• _ACTION ITEM_
Your answer should be the exact lines of the data below from the one containing "change (ends_clear p (String c (String c'" through the one containing "(** (X9) From"; please include nothing else.

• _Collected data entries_
Lemma discovery_shape {E : Env} (url : string) (vt : api.VaccineType)
    (rn : option Z) (centers : list DachauMedVaccinationCenter) :
  fst (_get_vaccination_centers_for url vt rn) = Return centers ->
  exists response soup shop_list endpoint nonce,
    fetched url response soup /\
    bs4.find is_shop_list soup = Some shop_list /\
    centers = map (center_of vt rn url endpoint nonce) (options_of shop_list) /\
    length centers = length (options_of shop_list).
Proof.
  unfold _get_vaccination_centers_for. intros H.
  apply fst_bind_Return in H as (response & Hget & H).
  apply fst_bind_Return in H as ([] & Hstatus & H).
  apply fst_bind_Return in H as (soup & Hsoup & H).
  destruct (bs4.find (bs4.by_name_attr "form" "id" "salon-step-attendant") soup);
    [|discriminate].
  destruct (bs4.find (bs4.by_name_attr "div" "class" "sln-shop-list") soup)
    as [shop_list|] eqn:Hlist; [|discriminate].
  apply fst_bind_Return in H as (shops & Hshops & H).
  destruct (bs4.find (bs4.by_name_attr "script" "id" "salon-js-extra") soup);
    [|discriminate].
  destruct (bs4.string_ _); [|discriminate].
  apply fst_bind_Return in H as (extra_data & _ & H).
  cbn [lift fst] in Hget, Hstatus, Hsoup.
  exists response, soup, shop_list,
    (value_or_none (getitem extra_data "ajax_url")),
    (value_or_none (getitem extra_data "ajax_nonce")).
  split; [repeat split; assumption|]. split; [exact Hlist|].
  apply comprehension_inv in Hshops. apply comprehension_inv in H.
  fold (options_of shop_list) in Hshops.
  assert (Heq : centers
                = map (center_of vt rn url
                         (value_or_none (getitem extra_data "ajax_url"))
                         (value_or_none (getitem extra_data "ajax_nonce")))
                      (options_of shop_list)).
  { clear Hlist. revert centers H.
    induction Hshops as [|opt shop opts shops Hopt _ IH]; intros centers H.
    - inversion H. reflexivity.
    - inversion H as [|? c ? centers' Hc Hcs]; subst. cbn [map].
      rewrite <- (IH centers' Hcs). f_equal.
      apply shop_of_inv in Hopt as ->.
      apply fst_bind_Return in Hc as (endpoint & Hurl & Hc).
      apply fst_bind_Return in Hc as (nonce & Hnonce & Hc).
      cbn [lift fst] in Hurl, Hnonce. rewrite Hurl, Hnonce.
      cbn in Hc. injection Hc as <-. reflexivity. }
  split; [exact Heq|]. rewrite Heq. apply length_map.
Qed.

(** (X2) Whenever discovery returns, the page was fetched with a good
    status and has a shop list, and the centers are, in document order,
    those of the options of the first shop list: as many as there are
    options, each with the vaccine type, round and URL of the call, its
    option's trimmed text and [value], and all with one and the same
    endpoint and token. *)
Theorem discovery_centers_inv {E : Env} (url : string) (vt : api.VaccineType)
    (rn : option Z) (centers : list DachauMedVaccinationCenter) :
  fst (_get_vaccination_centers_for url vt rn) = Return centers ->
  exists response soup shop_list endpoint nonce,
    fetched url response soup /\
    bs4.find is_shop_list soup = Some shop_list /\
    centers = map (center_of vt rn url endpoint nonce) (options_of shop_list) /\
    length centers = length (options_of shop_list).
Proof. apply discovery_shape. Qed.

Lemma discovery_centers_inv_witness :
  let E := fixture.env fixture.answer_dates None in
  exists response soup shop_list endpoint nonce,
    fetched BIONTECH_2_URL response soup /\
    bs4.find is_shop_list soup = Some shop_list /\
    fixture.centers_of BIONTECH_2_URL api.Biontech (Some 2)
    = map (center_of api.Biontech (Some 2) BIONTECH_2_URL endpoint nonce)
          (options_of shop_list) /\
    length (fixture.centers_of BIONTECH_2_URL api.Biontech (Some 2))
    = length (options_of shop_list).
Proof.
  apply (@discovery_centers_inv (fixture.env fixture.answer_dates None)
           BIONTECH_2_URL api.Biontech (Some 2)
           (fixture.centers_of BIONTECH_2_URL api.Biontech (Some 2))).
  reflexivity.
Defined.

(** ** The script's payload *)

Lemma split_first_at (pre after : string) :
  all_chars not_equals_sign pre = true ->
  str.split_first "=" (pre +:+ String "=" after) = Some (pre, after).
Proof.
  induction pre as [|c pre IH]; intros H.
  - change (EmptyString +:+ String "=" after) with (String "=" after).
    cbn [str.split_first String.prefix].
    destruct (ascii_dec "=" "=") as [_|Hne]; [|congruence].
    destruct after; reflexivity.
  - cbn [all_chars] in H. apply andb_prop in H as [Hc Hpre].
    rewrite append_cons. cbn [str.split_first String.prefix].
    destruct (ascii_dec "=" c) as [<-|_]; [discriminate Hc|].
    rewrite (IH Hpre). reflexivity.
Qed.

Lemma lstrip_by_lead (p : ascii -> bool) (lead : string) (c : ascii) (s : string) :
  all_chars p lead = true -> p c = false ->
  str.lstrip_by p (lead +:+ String c s) = String c s.
Proof.
  intros Hlead Hc. induction lead as [|x lead IH].
  - change (EmptyString +:+ String c s) with (String c s).
    cbn [str.lstrip_by]. rewrite Hc. reflexivity.
  - cbn [all_chars] in Hlead. apply andb_prop in Hlead as [Hx Hlead].
    rewrite append_cons. cbn [str.lstrip_by]. rewrite Hx. apply IH, Hlead.
Qed.

Lemma rstrip_by_all (p : ascii -> bool) (s : string) :
  all_chars p s = true -> str.rstrip_by p s = EmptyString.
Proof.
  induction s as [|c s IH]; [reflexivity|]. cbn [all_chars str.rstrip_by].
  intros H. apply andb_prop in H as [Hc Hs]. rewrite (IH Hs), Hc. reflexivity.
Qed.

Lemma rstrip_by_trail (p : ascii -> bool) (s trail : string) :
  all_chars p trail = true ->
  str.rstrip_by p (s +:+ trail) = str.rstrip_by p s.
Proof.
  intros H. induction s as [|c s IH].
  - change (EmptyString +:+ trail) with trail. apply rstrip_by_all, H.
  - rewrite append_cons. cbn [str.rstrip_by]. rewrite IH. reflexivity.
Qed.

Lemma rstrip_by_clear (p : ascii -> bool) (s : string) :
  ends_clear p s = true -> str.rstrip_by p s = s.
Proof.
  induction s as [|c s IH]; [discriminate|].
  destruct s as [|c' s].
  - cbn. intros H. apply negb_true_iff in H. rewrite H. reflexivity.
  - intros H. change (ends_clear p (String c' s) = true) in H.
    specialize (IH H). change (str.rstrip_by p (String c (String c' s)))
      with (match str.rstrip_by p (String c' s) with
            | EmptyString => if p c then EmptyString else String c EmptyString
            | r => String c r
            end).
    rewrite IH. reflexivity.
Qed.

Lemma ends_clear_weaken (p q : ascii -> bool) (s : string) :
  (forall c, p c = false -> q c = false) ->
  ends_clear p s = true -> ends_clear q s = true.
Proof.
  intros Hpq. induction s as [|c s IH]; [discriminate|].
  destruct s as [|c' s].
  - cbn. intros H. apply negb_true_iff in H. apply negb_true_iff, Hpq, H.
  - exact IH.
Qed.

Lemma ends_clear_tail (p q : ascii -> bool) (t : string) :
  (forall c, q c = true -> p c = false) ->
  forall c, p c = false -> all_chars q t = true ->
            ends_clear p (String c t) = true.
Proof.
  intros Hqp. induction t as [|y t IH]; intros c Hc Ht.
  - cbn. rewrite Hc. reflexivity.
  - change (ends_clear p (String c (String y t)))
      with (ends_clear p (String y t)).
    cbn [all_chars] in Ht. apply andb_prop in Ht as [Hy Ht].
    apply IH; [apply Hqp, Hy|exact Ht].
Qed.

Lemma ends_clear_app (p q : ascii -> bool) (s t : string) :
  (forall c, q c = true -> p c = false) ->
  ends_clear (fun c => p c || q c) s = true -> all_chars q t = true ->
  ends_clear p (s +:+ t) = true.
Proof.
  intros Hqp Hs Ht. induction s as [|c s IH]; [discriminate|].
  destruct s as [|c' s].
  - cbn in Hs. apply negb_true_iff, orb_false_iff in Hs as [Hc _].
    rewrite append_cons. change (EmptyString +:+ t) with t.
    apply (ends_clear_tail p q); assumption.
  - rewrite !append_cons.
    change (ends_clear p (String c (String c' (s +:+ t))))
      with (ends_clear p (String c' (s +:+ t))).
    rewrite <- append_cons. apply IH. exact Hs.
Qed.

(** (X9) From a script of the form [name = JSON;] the text handed to
    [json.loads] is the JSON text alone: with no [=] before the
    assignment's, blanks around, and semicolons after a text that starts
    with a non-blank and ends with neither a blank nor a semicolon, what
    is cut out is that text. *)
Theorem payload_of_assignment (pre lead semis trail : string) (first : ascii)
    (rest : string) :
  all_chars not_equals_sign pre = true ->
  all_chars str.isspace lead = true ->
  str.isspace first = false ->
  ends_clear is_blank_or_semicolon (String first rest) = true ->
  all_chars is_semicolon semis = true ->
  all_chars str.isspace trail = true ->
  payload_of (pre +:+ String "=" (lead +:+ String first rest +:+ semis +:+ trail))
  = String first rest.
Proof.
  intros Hpre Hlead Hfirst Hlast Hsemis Htrail.
  unfold payload_of, str.partition. rewrite (split_first_at _ _ Hpre).
  cbn [snd]. unfold str.strip.
  rewrite append_cons, (lstrip_by_lead _ _ _ _ Hlead Hfirst), <- append_cons.
  rewrite <- append_assoc, (rstrip_by_trail _ _ _ Htrail).
  rewrite (rstrip_by_clear str.isspace).
  - unfold str.rstrip. change (fun c => str.mem c ";") with is_semicolon.
    rewrite (rstrip_by_trail _ _ _ Hsemis). apply rstrip_by_clear.
    apply (ends_clear_weaken is_blank_or_semicolon); [|exact Hlast].
    intros c Hc. apply orb_false_iff in Hc as [_ Hc]. exact Hc.
  - apply (ends_clear_app str.isspace is_semicolon); [|exact Hlast|exact Hsemis].
    intros c Hc. unfold is_semicolon in Hc. cbn in Hc.
    rewrite orb_false_r in Hc. apply Ascii.eqb_eq in Hc as ->. reflexivity.
Qed.

Lemma payload_of_assignment_witness :
  fixture.extra_script
  = "var salon " +:+ String "=" (" " +:+ fixture.extra_payload +:+ ";" +:+ "") /\
  payload_of fixture.extra_script = fixture.extra_payload.
Proof.
  split; [reflexivity|].
  change (payload_of ("var salon " +:+ String "=" (" " +:+ String "{"
            (fixture.dq +:+ "ajax_url" +:+ fixture.dq +:+ ":" +:+ fixture.dq
             +:+ "https://termin.dachau-med.de/wp-admin/admin-ajax.php"
             +:+ fixture.dq +:+ "," +:+ fixture.dq +:+ "ajax_nonce" +:+ fixture.dq
             +:+ ":" +:+ fixture.dq +:+ "5f0c1d2e3a" +:+ fixture.dq +:+ "}")
            +:+ ";" +:+ ""))
          = String "{"
            (fixture.dq +:+ "ajax_url" +:+ fixture.dq +:+ ":" +:+ fixture.dq
             +:+ "https://termin.dachau-med.de/wp-admin/admin-ajax.php"
             +:+ fixture.dq +:+ "," +:+ fixture.dq +:+ "ajax_nonce" +:+ fixture.dq
             +:+ ":" +:+ fixture.dq +:+ "5f0c1d2e3a" +:+ fixture.dq +:+ "}")).
  apply payload_of_assignment; reflexivity.
Defined.

(** ** The four pages together *)

(** (X10) [get_vaccination_centers] is all or nothing: it returns the
    four lists joined when all four discoveries return, and otherwise
    raises the exception of the first discovery that fails, in the order
    Johnson and Johnson, AstraZeneca, Biontech 1, Biontech 2, without the
    centers found before; in no case does it log. *)
Theorem get_vaccination_centers_all_or_nothing {E : Env} :
  get_vaccination_centers =
    ( joined
        (joined
           (joined
              (fst (_get_vaccination_centers_for JNJ_URL api.JohnsonAndJohnson None))
              (fst (_get_vaccination_centers_for ASTRA_2_URL api.AstraZeneca (Some 2))))
           (fst (_get_vaccination_centers_for BIONTECH_1_URL api.Biontech (Some 1))))
        (fst (_get_vaccination_centers_for BIONTECH_2_URL api.Biontech (Some 2))),
      [] ).
Proof.
  unfold get_vaccination_centers.
  rewrite (discovery_outcome JNJ_URL api.JohnsonAndJohnson None _ eq_refl).
  rewrite (discovery_outcome ASTRA_2_URL api.AstraZeneca (Some 2) _ eq_refl).
  rewrite (discovery_outcome BIONTECH_1_URL api.Biontech (Some 1) _ eq_refl).
  rewrite (discovery_outcome BIONTECH_2_URL api.Biontech (Some 2) _ eq_refl).
  destruct (fst (_get_vaccination_centers_for JNJ_URL _ _)); [|reflexivity].
  destruct (fst (_get_vaccination_centers_for ASTRA_2_URL _ _)); [|reflexivity].
  destruct (fst (_get_vaccination_centers_for BIONTECH_1_URL _ _)); [|reflexivity].
  destruct (fst (_get_vaccination_centers_for BIONTECH_2_URL _ _)); reflexivity.
Qed.

(** One page broken among four: the centers of the pages before are not
    returned. *)
Example get_vaccination_centers_third_page_broken :
  let E := fixture.env fixture.answer_dates (Some BIONTECH_1_URL) in
  get_vaccination_centers = (Raise (ValueError "div.sln-shop-list not found"), []).
Proof. reflexivity. Qed.

(** ** The identifier, the other way round *)

(** (X11) Centers with different vaccine types or different shop ids
    have different [uid]s: for shop ids that are strings, equal [uid]s
    come only from an equal vaccine type and an equal shop id. *)
Theorem uid_injective {E : Env} (c1 c2 : DachauMedVaccinationCenter)
    (shop1 shop2 : string) :
  salon_id c1 = bs4.AStr shop1 ->
  salon_id c2 = bs4.AStr shop2 ->
  uid c1 = uid c2 ->
  vaccine_type c1 = vaccine_type c2 /\ shop1 = shop2.
Proof.
  intros H1 H2. unfold uid. rewrite H1, H2. cbn [format_attr].
  destruct (vaccine_type c1), (vaccine_type c2); intros H; vm_compute in H;
    solve [discriminate H | injection H as ->; split; reflexivity].
Qed.

Lemma uid_injective_witness :
  let E := fixture.env fixture.answer_dates None in
  vaccine_type fixture.center = vaccine_type fixture.center_later /\
  "12" = "12".
Proof.
  apply (@uid_injective (fixture.env fixture.answer_dates None)
           fixture.center fixture.center_later "12" "12");
    reflexivity.
Defined.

• _TASK SOLUTION_
    change (ends_clear p (String c (String c' (s +:+ t))))
      with (ends_clear p (String c' (s +:+ t))).
    rewrite <- append_cons. apply IH. exact Hs.
Qed.

(** (X9) From a script of the form [name = JSON;] the text handed to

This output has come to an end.